▸ **INFORMATION SHOWN**:
(* ===== verification/Multiaddr.v ===== *)
(** * Multiaddresses

    The [multiaddr] crate: protocols with their binary and their textual form
    ([multiaddr/src/protocol.rs]), addresses as byte strings with the operations
    of [multiaddr/src/lib.rs], and the translation of observed addresses of
    [core/src/translation.rs].  A [Multiaddr] implements a list of protocols: the
    refinement theorem relates every operation to one on lists. *)

From Stdlib Require Import ZArith Lia String.
From S2P Require Import Prelude Varint StdText.

Local Open Scope nat_scope.

(** ** Crates the code calls

    [multihash], [bs58], [data-encoding]'s BASE32, [percent-encoding], and the
    case mapping of Unicode strings. *)

Class AddrCodecs := {
  Multihash : Type;
  multihash_eq_dec :: EqDecision Multihash;
  mh_to_bytes : Multihash → bytes;
  mh_from_bytes : bytes → option Multihash;
  bs58_encode : bytes → bytes;
  bs58_decode : bytes → option bytes;
  base32_encode : bytes → bytes;
  base32_decode_len : nat → option nat;
  base32_decode_mut : bytes → option bytes;
  percent_encode : (u8 → bool) → bytes → bytes;
  percent_decode : bytes → bytes;
  to_uppercase : bytes → bytes;
  to_lowercase : bytes → bytes
}.

Definition is_ascii (b : u8) : bool := in_range 0 0x7F b.

Definition ascii_upper (b : u8) : u8 :=
  if in_range 97 122 b then byte.of_Z (byte.unsigned b - 32) else b.
Definition ascii_lower (b : u8) : u8 :=
  if in_range 65 90 b then byte.of_Z (byte.unsigned b + 32) else b.

(** The alphabet of BASE32: [A-Z2-7]. *)
Definition base32_char (b : u8) : bool := in_range 65 90 b || in_range 50 55 b.

(** Letters and digits, the alphabet of base 58 among them. *)
Definition alphanumeric (b : u8) : bool := in_range 48 57 b || in_range 65 90 b || in_range 97 122 b.

Class AddrCodecsLaws `{AddrCodecs} := {
  mh_roundtrip h : mh_from_bytes (mh_to_bytes h) = Some h;
  mh_size h : (Z.of_nat (length (mh_to_bytes h)) < 2 ^ 64)%Z;
  bs58_roundtrip bs : bs58_decode (bs58_encode bs) = Some bs;
  bs58_chars bs : Forall (λ b, alphanumeric b = true) (bs58_encode bs);
  base32_roundtrip bs n : length bs = 5 * n → base32_decode_mut (base32_encode bs) = Some bs;
  base32_decoded_len s bs : base32_decode_mut s = Some bs →
    base32_decode_len (length s) = Some (length bs);
  base32_len bs n : length bs = 5 * n → length (base32_encode bs) = 8 * n;
  base32_chars bs n : length bs = 5 * n → Forall (λ b, base32_char b = true) (base32_encode bs);
  percent_roundtrip set s : set Byte.x25 = true → percent_decode (percent_encode set s) = s;
  percent_chars set s b : b ∈ percent_encode set s →
    is_ascii b = true ∧ (b = Byte.x25 ∨ alphanumeric b = true ∨ set b = false);
  percent_decode_len s : length (percent_decode s) ≤ length s;
  to_uppercase_ascii s : Forall (λ b, is_ascii b = true) s → to_uppercase s = ascii_upper <$> s;
  to_lowercase_ascii s : Forall (λ b, is_ascii b = true) s → to_lowercase s = ascii_lower <$> s
}.

(** ** Errors: [multiaddr/src/errors.rs] *)

Inductive ParsingCause :=
  | IoError
  | MultihashError
  | Bs58Error
  | AddrParseError
  | ParseIntError
  | Utf8Error.

Inductive AddrError :=
  | DataLessThanLen
  | InvalidMultiaddr
  | InvalidProtocolString
  | InvalidUvar (e : VarintError)
  | ParsingError (e : ParsingCause)
  | UnknownProtocolId (id : Z)
  | UnknownProtocolString (s : bytes).

(** ** Protocols: [multiaddr/src/protocol.rs] *)

Definition DCCP : Z := 33.
Definition DNS : Z := 53.
Definition DNS4 : Z := 54.
Definition DNS6 : Z := 55.
Definition DNSADDR : Z := 56.
Definition HTTP : Z := 480.
Definition HTTPS : Z := 443.
Definition IP4 : Z := 4.
Definition IP6 : Z := 41.
Definition P2P_WEBRTC_DIRECT : Z := 276.
Definition P2P_WEBRTC_STAR : Z := 275.
Definition P2P_WEBSOCKET_STAR : Z := 479.
Definition MEMORY : Z := 777.
Definition ONION : Z := 444.
Definition ONION3 : Z := 445.
Definition P2P : Z := 421.
Definition P2P_CIRCUIT : Z := 290.
Definition QUIC : Z := 460.
Definition SCTP : Z := 132.
Definition TCP : Z := 6.
Definition UDP : Z := 273.
Definition UDT : Z := 301.
Definition UNIX : Z := 400.
Definition UTP : Z := 302.
Definition WS : Z := 477.
Definition WS_WITH_PATH : Z := 4770.
Definition WSS : Z := 478.
Definition WSS_WITH_PATH : Z := 4780.

(** [PATH_SEGMENT_ENCODE_SET]: the control characters and what [add] adds. *)
Definition PATH_SEGMENT_ENCODE_SET (b : u8) : bool :=
  in_range 0 0x1F b || in_range 0x7F 0x7F b ||
  bool_decide (b ∈ [Byte.x25; Byte.x2f; Byte.x60; Byte.x3f; Byte.x7b; Byte.x7d; Byte.x20;
                    Byte.x22; Byte.x23; Byte.x3c; Byte.x3e]).

Section multiaddr.
Context `{Varint} `{AddrCodecs}.

Inductive Protocol :=
  | Dccp (port : Z)
  | Dns (s : bytes)
  | Dns4 (s : bytes)
  | Dns6 (s : bytes)
  | Dnsaddr (s : bytes)
  | Http
  | Https
  | Ip4 (a : Ipv4Addr)
  | Ip6 (a : Ipv6Addr)
  | P2pWebRtcDirect
  | P2pWebRtcStar
  | P2pWebSocketStar
  | Memory (port : Z)
  | Onion (addr : bytes) (port : Z)
  | Onion3 (addr : bytes) (port : Z)
  | P2p (h : Multihash)
  | P2pCircuit
  | Quic
  | Sctp (port : Z)
  | Tcp (port : Z)
  | Udp (port : Z)
  | Udt
  | Unix (s : bytes)
  | Utp
  | Ws (s : bytes)
  | Wss (s : bytes).

#[global] Instance protocol_eq_decision : EqDecision Protocol.
Proof. solve_decision. Defined.

Definition get_key (p : Protocol) : result AddrError Z :=
  match p with
  | Ip4 _ => Ok IP4
  | Ip6 _ => Ok IP6
  | Memory _ => Ok MEMORY
  | Onion _ _ => Ok ONION
  | Onion3 _ _ => Ok ONION3
  | Tcp _ => Ok TCP
  | Udp _ => Ok UDP
  | Sctp _ => Ok SCTP
  | Udt => Ok UDT
  | Utp => Ok UTP
  | Unix _ => Ok UNIX
  | Quic => Ok QUIC
  | Dccp _ => Ok DCCP
  | Dns _ => Ok DNS
  | Dns4 _ => Ok DNS4
  | Dns6 _ => Ok DNS6
  | Dnsaddr _ => Ok DNSADDR
  | Ws _ => Ok WS
  | Wss _ => Ok WSS
  | Http => Ok HTTP
  | Https => Ok HTTPS
  | P2pCircuit => Ok P2P_CIRCUIT
  | P2pWebRtcDirect => Ok P2P_WEBRTC_DIRECT
  | P2pWebRtcStar => Ok P2P_WEBRTC_STAR
  | P2pWebSocketStar => Ok P2P_WEBSOCKET_STAR
  | P2p _ => Err InvalidProtocolString
  end.

Definition get_enum (id : Z) : result AddrError Protocol :=
  if (id =? IP4)%Z then Ok (Ip4 (Ipv4 Byte.x7f Byte.x00 Byte.x00 Byte.x01))
  else if (id =? IP6)%Z then Ok (Ip6 (Ipv6 [0; 0; 0; 0; 0; 0xffff; 0xc00a; 0x2ff]%Z))
  else if (id =? MEMORY)%Z then Ok (Memory 0)
  else if (id =? ONION)%Z then Ok (Onion (replicate 10 Byte.x00) 0)
  else if (id =? ONION3)%Z then Ok (Onion3 (replicate 35 Byte.x00) 0)
  else if (id =? TCP)%Z then Ok (Tcp 0)
  else if (id =? UDP)%Z then Ok (Udp 0)
  else if (id =? SCTP)%Z then Ok (Sctp 0)
  else if (id =? UDT)%Z then Ok Udt
  else if (id =? UTP)%Z then Ok Utp
  else if (id =? UNIX)%Z then Ok (Unix [])
  else if (id =? QUIC)%Z then Ok Quic
  else if (id =? DCCP)%Z then Ok (Dccp 0)
  else if (id =? DNS)%Z then Ok (Dns [])
  else if (id =? DNS4)%Z then Ok (Dns4 [])
  else if (id =? DNS6)%Z then Ok (Dns6 [])
  else if (id =? DNSADDR)%Z then Ok (Dnsaddr [])
  else if (id =? WS)%Z then Ok (Ws (b_str "/"))
  else if (id =? WSS)%Z then Ok (Wss (b_str "/"))
  else if (id =? HTTP)%Z then Ok Http
  else if (id =? HTTPS)%Z then Ok Https
  else if (id =? P2P_CIRCUIT)%Z then Ok P2pCircuit
  else if (id =? P2P_WEBRTC_DIRECT)%Z then Ok P2pWebRtcDirect
  else if (id =? P2P_WEBRTC_STAR)%Z then Ok P2pWebRtcStar
  else if (id =? P2P_WEBSOCKET_STAR)%Z then Ok P2pWebSocketStar
  else Err (UnknownProtocolId id).

(** *** Binary form *)

Definition split_at (n : Z) (input : bytes) : result AddrError (bytes * bytes) :=
  if (Z.of_nat (length input) <? n)%Z then Err DataLessThanLen
  else Ok (take (Z.to_nat n) input, drop (Z.to_nat n) input).

(** [ReadBytesExt] on a cursor over a slice. *)
Definition read_be (n : nat) (rdr : bytes) : result AddrError (Z * bytes) :=
  if decide (length rdr < n) then Err (ParsingError IoError)
  else Ok (be_combine (take n rdr), drop n rdr).

Fixpoint read_segments (n : nat) (rdr : bytes) : result AddrError (list Z) :=
  match n with
  | 0 => Ok []
  | S n =>
      let? (x, rdr) := read_be 2 rdr in
      let? seg := read_segments n rdr in
      Ok (x :: seg)
  end.

Definition uvarint (w : nat) (input : bytes) : result AddrError (Z * bytes) :=
  map_err InvalidUvar (uvi_decode w input).

Definition from_utf8 (data : bytes) : result AddrError bytes :=
  if utf8_valid data then Ok data else Err (ParsingError Utf8Error).

(** The branches for a port and for a string prefixed with its length. *)
Definition port_from_bytes (mk : Z → Protocol) (input : bytes) : result AddrError (Protocol * bytes) :=
  let? (data, rest) := split_at 2 input in
  let? (num, _) := read_be 2 data in
  Ok (mk num, rest).

Definition str_from_bytes (mk : bytes → Protocol) (input : bytes) : result AddrError (Protocol * bytes) :=
  let? (n, input) := uvarint 64 input in
  let? (data, rest) := split_at n input in
  let? s := from_utf8 data in
  Ok (mk s, rest).

Definition from_bytes (input : bytes) : result AddrError (Protocol * bytes) :=
  let? (id, input) := uvarint 32 input in
  if (id =? DCCP)%Z then port_from_bytes Dccp input
  else if (id =? DNS)%Z then str_from_bytes Dns input
  else if (id =? DNS4)%Z then str_from_bytes Dns4 input
  else if (id =? DNS6)%Z then str_from_bytes Dns6 input
  else if (id =? DNSADDR)%Z then str_from_bytes Dnsaddr input
  else if (id =? HTTP)%Z then Ok (Http, input)
  else if (id =? HTTPS)%Z then Ok (Https, input)
  else if (id =? IP4)%Z then
    let? (data, rest) := split_at 4 input in
    Ok (Ip4 (Ipv4 (data !!! 0) (data !!! 1) (data !!! 2) (data !!! 3)), rest)
  else if (id =? IP6)%Z then
    let? (data, rest) := split_at 16 input in
    let? seg := read_segments 8 data in
    Ok (Ip6 (Ipv6 seg), rest)
  else if (id =? P2P_WEBRTC_DIRECT)%Z then Ok (P2pWebRtcDirect, input)
  else if (id =? P2P_WEBRTC_STAR)%Z then Ok (P2pWebRtcStar, input)
  else if (id =? P2P_WEBSOCKET_STAR)%Z then Ok (P2pWebSocketStar, input)
  else if (id =? MEMORY)%Z then
    let? (data, rest) := split_at 8 input in
    let? (num, _) := read_be 8 data in
    Ok (Memory num, rest)
  else if (id =? ONION)%Z then
    let? (data, rest) := split_at 12 input in
    let port := be_combine (take 2 (drop 10 data)) in
    Ok (Onion (take 10 data) port, rest)
  else if (id =? ONION3)%Z then
    let? (data, rest) := split_at 37 input in
    let port := be_combine (take 2 (drop 35 data)) in
    Ok (Onion3 (take 35 data) port, rest)
  else if (id =? P2P)%Z then
    let? (n, input) := uvarint 64 input in
    let? (data, rest) := split_at n input in
    let? h := ok_or (ParsingError MultihashError) (mh_from_bytes data) in
    Ok (P2p h, rest)
  else if (id =? P2P_CIRCUIT)%Z then Ok (P2pCircuit, input)
  else if (id =? QUIC)%Z then Ok (Quic, input)
  else if (id =? SCTP)%Z then port_from_bytes Sctp input
  else if (id =? TCP)%Z then port_from_bytes Tcp input
  else if (id =? UDP)%Z then port_from_bytes Udp input
  else if (id =? UDT)%Z then Ok (Udt, input)
  else if (id =? UNIX)%Z then str_from_bytes Unix input
  else if (id =? UTP)%Z then Ok (Utp, input)
  else if (id =? WS)%Z then Ok (Ws (b_str "/"), input)
  else if (id =? WS_WITH_PATH)%Z then str_from_bytes Ws input
  else if (id =? WSS)%Z then Ok (Wss (b_str "/"), input)
  else if (id =? WSS_WITH_PATH)%Z then str_from_bytes Wss input
  else Err (UnknownProtocolId id).

(** What [write_bytes] appends to its writer; writing to a vector does not fail. *)
Definition port_to_bytes (id port : Z) : bytes := uvi_encode id ++ be_split 2 port.

Definition str_to_bytes (id : Z) (s : bytes) : bytes :=
  uvi_encode id ++ uvi_encode (Z.of_nat (length s)) ++ s.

▸ **EXERCISE**:
From the records above, repeat exactly the lines from the one with "Definition P2P_WEBRTC_STAR : Z := 275." through the one with "Dns4 (s : bytes)", both included.

▸ **RESULT BELOW**:
Definition P2P_WEBRTC_STAR : Z := 275.
Definition P2P_WEBSOCKET_STAR : Z := 479.
Definition MEMORY : Z := 777.
Definition ONION : Z := 444.
Definition ONION3 : Z := 445.
Definition P2P : Z := 421.
Definition P2P_CIRCUIT : Z := 290.
Definition QUIC : Z := 460.
Definition SCTP : Z := 132.
Definition TCP : Z := 6.
Definition UDP : Z := 273.
Definition UDT : Z := 301.
Definition UNIX : Z := 400.
Definition UTP : Z := 302.
Definition WS : Z := 477.
Definition WS_WITH_PATH : Z := 4770.
Definition WSS : Z := 478.
Definition WSS_WITH_PATH : Z := 4780.

(** [PATH_SEGMENT_ENCODE_SET]: the control characters and what [add] adds. *)
Definition PATH_SEGMENT_ENCODE_SET (b : u8) : bool :=
  in_range 0 0x1F b || in_range 0x7F 0x7F b ||
  bool_decide (b ∈ [Byte.x25; Byte.x2f; Byte.x60; Byte.x3f; Byte.x7b; Byte.x7d; Byte.x20;
                    Byte.x22; Byte.x23; Byte.x3c; Byte.x3e]).

Section multiaddr.
Context `{Varint} `{AddrCodecs}.

Inductive Protocol :=
  | Dccp (port : Z)
  | Dns (s : bytes)
  | Dns4 (s : bytes)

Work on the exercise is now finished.